## Exercise
Which lines of the data include the string "None"? List them all.

(Given entries)

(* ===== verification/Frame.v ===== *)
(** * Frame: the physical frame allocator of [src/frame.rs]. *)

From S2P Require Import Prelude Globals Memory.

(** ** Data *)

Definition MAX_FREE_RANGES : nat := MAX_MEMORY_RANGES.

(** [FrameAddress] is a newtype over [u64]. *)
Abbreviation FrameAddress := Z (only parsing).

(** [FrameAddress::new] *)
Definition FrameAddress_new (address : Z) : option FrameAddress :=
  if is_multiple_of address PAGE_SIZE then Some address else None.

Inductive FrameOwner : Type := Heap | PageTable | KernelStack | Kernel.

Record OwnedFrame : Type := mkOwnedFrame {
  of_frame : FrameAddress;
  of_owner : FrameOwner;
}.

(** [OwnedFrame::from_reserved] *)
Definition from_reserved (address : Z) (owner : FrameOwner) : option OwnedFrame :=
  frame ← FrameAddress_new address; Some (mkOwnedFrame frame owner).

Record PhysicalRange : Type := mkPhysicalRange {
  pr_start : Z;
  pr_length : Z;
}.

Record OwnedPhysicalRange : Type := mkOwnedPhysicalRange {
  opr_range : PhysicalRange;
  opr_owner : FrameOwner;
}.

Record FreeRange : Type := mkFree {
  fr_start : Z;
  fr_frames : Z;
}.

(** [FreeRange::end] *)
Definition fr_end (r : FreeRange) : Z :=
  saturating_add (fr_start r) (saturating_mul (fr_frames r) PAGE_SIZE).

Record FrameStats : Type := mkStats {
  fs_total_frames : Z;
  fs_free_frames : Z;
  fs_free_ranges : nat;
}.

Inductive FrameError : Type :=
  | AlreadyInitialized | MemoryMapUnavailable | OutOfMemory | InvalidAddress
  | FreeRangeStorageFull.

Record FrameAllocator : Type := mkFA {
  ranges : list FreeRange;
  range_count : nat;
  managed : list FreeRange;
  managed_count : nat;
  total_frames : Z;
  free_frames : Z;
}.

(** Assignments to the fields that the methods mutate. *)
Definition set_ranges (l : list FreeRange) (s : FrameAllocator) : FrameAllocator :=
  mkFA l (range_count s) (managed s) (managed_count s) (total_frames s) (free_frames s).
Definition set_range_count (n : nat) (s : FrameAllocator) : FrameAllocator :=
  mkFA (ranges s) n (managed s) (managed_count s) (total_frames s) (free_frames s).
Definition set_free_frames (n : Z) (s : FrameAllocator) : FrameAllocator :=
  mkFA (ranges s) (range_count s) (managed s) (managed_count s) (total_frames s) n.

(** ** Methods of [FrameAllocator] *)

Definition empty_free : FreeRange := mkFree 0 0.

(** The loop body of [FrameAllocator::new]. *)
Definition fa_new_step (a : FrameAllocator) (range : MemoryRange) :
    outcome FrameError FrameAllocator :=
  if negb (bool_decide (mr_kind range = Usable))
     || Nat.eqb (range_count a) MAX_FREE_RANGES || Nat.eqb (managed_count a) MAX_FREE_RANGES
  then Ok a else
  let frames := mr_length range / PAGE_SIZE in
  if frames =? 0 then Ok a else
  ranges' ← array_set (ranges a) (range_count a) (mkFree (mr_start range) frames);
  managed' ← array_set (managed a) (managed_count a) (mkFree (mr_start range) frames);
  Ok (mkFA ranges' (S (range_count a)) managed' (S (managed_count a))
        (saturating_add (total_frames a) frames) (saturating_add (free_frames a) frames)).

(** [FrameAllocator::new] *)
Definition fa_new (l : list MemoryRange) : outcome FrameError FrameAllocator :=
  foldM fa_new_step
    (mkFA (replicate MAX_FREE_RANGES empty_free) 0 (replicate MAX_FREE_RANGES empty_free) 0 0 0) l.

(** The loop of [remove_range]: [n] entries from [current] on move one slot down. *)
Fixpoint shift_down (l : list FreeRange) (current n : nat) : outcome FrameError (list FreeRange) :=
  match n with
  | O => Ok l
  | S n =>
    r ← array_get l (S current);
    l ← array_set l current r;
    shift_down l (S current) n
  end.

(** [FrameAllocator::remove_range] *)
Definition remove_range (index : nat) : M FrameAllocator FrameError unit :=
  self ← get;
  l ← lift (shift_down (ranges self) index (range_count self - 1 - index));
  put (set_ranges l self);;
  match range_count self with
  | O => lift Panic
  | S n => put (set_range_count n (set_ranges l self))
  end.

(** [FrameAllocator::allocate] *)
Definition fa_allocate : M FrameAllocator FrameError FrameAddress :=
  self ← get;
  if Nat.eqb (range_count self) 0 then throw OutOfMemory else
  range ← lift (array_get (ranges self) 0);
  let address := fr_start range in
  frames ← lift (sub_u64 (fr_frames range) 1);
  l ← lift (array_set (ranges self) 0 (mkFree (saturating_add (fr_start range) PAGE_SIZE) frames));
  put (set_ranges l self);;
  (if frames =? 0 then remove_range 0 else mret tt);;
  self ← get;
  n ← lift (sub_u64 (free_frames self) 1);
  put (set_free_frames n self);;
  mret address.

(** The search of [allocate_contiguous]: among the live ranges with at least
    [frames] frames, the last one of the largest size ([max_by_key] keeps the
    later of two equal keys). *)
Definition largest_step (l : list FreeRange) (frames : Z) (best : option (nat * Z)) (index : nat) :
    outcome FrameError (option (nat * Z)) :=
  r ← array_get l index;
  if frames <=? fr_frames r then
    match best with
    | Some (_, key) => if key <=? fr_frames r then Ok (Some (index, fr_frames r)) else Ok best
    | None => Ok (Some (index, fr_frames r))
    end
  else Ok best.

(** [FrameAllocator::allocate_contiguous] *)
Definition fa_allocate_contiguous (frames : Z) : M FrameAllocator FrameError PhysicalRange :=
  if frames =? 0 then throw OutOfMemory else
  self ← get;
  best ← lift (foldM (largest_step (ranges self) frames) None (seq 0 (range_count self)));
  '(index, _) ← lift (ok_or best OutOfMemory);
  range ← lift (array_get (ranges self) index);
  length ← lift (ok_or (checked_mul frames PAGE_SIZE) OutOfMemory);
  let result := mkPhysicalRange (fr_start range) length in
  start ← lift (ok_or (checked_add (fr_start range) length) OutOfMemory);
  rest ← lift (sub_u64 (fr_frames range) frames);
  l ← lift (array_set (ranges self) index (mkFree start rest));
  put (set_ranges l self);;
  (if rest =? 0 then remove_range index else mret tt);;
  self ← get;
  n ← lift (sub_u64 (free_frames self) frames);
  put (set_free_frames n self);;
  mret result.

(End Given entries)

## Solution
  if is_multiple_of address PAGE_SIZE then Some address else None.
    | None => Ok (Some (index, fr_frames r))
  best ← lift (foldM (largest_step (ranges self) frames) None (seq 0 (range_count self)));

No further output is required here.